Only lines containing "unfold" are wanted from the data below. Copy those lines.

---------- Exercise material ----------

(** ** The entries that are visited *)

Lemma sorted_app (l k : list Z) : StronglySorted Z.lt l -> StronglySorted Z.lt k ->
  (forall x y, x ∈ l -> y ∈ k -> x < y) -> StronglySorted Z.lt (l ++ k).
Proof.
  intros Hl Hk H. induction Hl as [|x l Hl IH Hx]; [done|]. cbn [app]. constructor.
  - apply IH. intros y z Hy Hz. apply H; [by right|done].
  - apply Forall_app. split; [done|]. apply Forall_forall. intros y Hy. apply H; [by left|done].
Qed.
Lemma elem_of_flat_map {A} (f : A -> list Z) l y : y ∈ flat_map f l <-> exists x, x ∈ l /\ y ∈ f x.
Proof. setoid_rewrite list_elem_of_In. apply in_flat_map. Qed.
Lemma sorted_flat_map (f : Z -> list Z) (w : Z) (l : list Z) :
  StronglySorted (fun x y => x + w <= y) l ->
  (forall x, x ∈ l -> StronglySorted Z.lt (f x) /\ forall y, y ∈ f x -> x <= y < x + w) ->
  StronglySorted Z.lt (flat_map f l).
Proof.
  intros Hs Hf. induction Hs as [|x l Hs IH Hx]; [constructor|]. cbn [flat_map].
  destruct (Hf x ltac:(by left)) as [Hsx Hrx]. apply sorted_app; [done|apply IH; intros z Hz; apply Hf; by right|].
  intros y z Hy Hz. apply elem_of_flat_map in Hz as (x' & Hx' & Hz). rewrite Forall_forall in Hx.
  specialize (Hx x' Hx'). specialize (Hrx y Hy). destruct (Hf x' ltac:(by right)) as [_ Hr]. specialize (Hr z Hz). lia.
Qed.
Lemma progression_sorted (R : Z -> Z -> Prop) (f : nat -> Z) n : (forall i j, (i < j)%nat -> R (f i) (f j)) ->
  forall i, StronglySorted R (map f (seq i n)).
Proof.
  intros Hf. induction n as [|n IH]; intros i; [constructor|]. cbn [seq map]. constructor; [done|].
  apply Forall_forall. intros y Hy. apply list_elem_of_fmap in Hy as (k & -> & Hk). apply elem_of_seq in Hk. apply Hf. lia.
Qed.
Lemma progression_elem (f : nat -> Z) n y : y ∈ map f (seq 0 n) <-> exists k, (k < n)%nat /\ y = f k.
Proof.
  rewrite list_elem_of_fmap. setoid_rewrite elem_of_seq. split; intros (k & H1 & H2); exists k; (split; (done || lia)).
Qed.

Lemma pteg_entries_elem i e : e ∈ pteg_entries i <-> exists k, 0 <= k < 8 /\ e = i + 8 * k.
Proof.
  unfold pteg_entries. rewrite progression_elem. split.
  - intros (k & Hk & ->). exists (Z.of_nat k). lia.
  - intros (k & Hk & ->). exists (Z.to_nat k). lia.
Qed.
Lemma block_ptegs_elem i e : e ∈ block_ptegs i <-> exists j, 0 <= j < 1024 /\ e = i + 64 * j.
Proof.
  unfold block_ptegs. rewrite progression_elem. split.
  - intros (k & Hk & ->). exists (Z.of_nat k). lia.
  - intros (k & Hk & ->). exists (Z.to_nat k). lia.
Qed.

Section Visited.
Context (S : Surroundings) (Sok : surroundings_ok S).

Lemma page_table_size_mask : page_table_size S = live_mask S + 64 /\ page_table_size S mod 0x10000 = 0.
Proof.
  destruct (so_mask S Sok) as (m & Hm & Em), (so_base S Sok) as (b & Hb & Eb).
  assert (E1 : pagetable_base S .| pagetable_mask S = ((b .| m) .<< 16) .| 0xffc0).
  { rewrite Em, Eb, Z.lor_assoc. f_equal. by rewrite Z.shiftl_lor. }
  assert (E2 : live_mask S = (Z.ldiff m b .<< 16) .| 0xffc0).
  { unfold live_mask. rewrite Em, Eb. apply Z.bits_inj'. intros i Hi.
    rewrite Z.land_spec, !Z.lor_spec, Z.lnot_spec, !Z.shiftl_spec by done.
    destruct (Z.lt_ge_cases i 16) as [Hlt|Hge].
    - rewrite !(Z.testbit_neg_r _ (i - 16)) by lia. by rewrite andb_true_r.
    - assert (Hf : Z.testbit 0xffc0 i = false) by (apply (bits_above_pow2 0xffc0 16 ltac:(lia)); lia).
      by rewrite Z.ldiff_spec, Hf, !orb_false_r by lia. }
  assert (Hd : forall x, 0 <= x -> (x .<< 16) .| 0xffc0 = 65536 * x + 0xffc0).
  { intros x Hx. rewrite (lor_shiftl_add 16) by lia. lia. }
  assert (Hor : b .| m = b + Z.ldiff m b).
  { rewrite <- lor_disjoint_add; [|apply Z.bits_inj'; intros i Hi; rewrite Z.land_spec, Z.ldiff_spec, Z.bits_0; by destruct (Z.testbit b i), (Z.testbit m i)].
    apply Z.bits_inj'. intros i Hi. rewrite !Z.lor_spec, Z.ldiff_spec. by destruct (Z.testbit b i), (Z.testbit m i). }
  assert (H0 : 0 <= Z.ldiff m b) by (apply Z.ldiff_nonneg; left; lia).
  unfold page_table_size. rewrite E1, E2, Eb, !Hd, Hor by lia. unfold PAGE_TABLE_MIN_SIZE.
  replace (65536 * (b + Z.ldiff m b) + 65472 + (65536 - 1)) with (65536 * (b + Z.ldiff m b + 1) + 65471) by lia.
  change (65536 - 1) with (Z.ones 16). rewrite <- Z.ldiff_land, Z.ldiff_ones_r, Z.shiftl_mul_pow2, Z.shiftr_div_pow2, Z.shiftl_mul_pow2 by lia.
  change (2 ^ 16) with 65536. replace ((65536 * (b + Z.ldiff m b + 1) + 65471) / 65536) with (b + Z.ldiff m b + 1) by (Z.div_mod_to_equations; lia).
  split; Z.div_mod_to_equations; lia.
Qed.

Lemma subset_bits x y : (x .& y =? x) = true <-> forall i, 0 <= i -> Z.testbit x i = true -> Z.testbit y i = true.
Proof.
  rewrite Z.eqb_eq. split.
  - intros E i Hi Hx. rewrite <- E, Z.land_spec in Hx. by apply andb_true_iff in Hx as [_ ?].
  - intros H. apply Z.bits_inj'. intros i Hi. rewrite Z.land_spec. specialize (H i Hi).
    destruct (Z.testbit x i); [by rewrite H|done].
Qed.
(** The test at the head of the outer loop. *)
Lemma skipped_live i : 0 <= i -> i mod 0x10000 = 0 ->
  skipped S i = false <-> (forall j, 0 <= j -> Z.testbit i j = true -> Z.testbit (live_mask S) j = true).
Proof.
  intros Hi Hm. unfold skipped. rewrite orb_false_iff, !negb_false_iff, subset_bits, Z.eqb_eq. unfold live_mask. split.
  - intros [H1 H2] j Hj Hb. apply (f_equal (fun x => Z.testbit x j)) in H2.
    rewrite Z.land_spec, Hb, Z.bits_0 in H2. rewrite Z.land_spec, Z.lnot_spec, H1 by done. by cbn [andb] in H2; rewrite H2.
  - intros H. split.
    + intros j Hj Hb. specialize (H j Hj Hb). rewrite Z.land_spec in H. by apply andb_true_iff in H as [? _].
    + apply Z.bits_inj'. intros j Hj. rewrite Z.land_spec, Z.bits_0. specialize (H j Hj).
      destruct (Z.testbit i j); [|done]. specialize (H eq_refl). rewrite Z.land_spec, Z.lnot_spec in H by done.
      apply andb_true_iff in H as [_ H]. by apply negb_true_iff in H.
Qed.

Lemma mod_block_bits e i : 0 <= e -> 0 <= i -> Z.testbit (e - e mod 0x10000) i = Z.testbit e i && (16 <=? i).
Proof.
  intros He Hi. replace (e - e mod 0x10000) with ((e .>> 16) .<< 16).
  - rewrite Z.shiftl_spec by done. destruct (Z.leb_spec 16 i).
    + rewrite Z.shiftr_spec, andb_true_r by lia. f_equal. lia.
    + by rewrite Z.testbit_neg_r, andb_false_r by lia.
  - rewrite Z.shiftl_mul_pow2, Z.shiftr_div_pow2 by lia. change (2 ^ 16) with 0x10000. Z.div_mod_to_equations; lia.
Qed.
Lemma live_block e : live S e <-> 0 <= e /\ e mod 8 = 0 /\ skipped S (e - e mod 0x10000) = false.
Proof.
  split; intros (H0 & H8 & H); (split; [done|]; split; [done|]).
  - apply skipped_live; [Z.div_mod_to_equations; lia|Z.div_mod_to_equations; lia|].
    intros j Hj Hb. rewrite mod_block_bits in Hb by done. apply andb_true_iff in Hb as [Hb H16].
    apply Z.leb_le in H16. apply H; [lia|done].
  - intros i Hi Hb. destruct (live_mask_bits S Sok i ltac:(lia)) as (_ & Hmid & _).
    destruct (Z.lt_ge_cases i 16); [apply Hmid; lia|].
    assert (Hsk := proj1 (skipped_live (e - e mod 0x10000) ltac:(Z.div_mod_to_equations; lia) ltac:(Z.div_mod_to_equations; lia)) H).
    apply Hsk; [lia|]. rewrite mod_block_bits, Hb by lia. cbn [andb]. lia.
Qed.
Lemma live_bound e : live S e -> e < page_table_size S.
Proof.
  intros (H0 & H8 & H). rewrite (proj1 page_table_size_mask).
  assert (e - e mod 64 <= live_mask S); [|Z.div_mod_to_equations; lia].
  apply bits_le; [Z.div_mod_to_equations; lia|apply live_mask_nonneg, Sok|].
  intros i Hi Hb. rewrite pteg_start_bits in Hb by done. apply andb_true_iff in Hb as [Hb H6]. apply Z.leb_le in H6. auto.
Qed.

----------

## Answer space:
  unfold pteg_entries. rewrite progression_elem. split.
  unfold block_ptegs. rewrite progression_elem. split.
  { unfold live_mask. rewrite Em, Eb. apply Z.bits_inj'. intros i Hi.
  unfold page_table_size. rewrite E1, E2, Eb, !Hd, Hor by lia. unfold PAGE_TABLE_MIN_SIZE.
  intros Hi Hm. unfold skipped. rewrite orb_false_iff, !negb_false_iff, subset_bits, Z.eqb_eq. unfold live_mask. split.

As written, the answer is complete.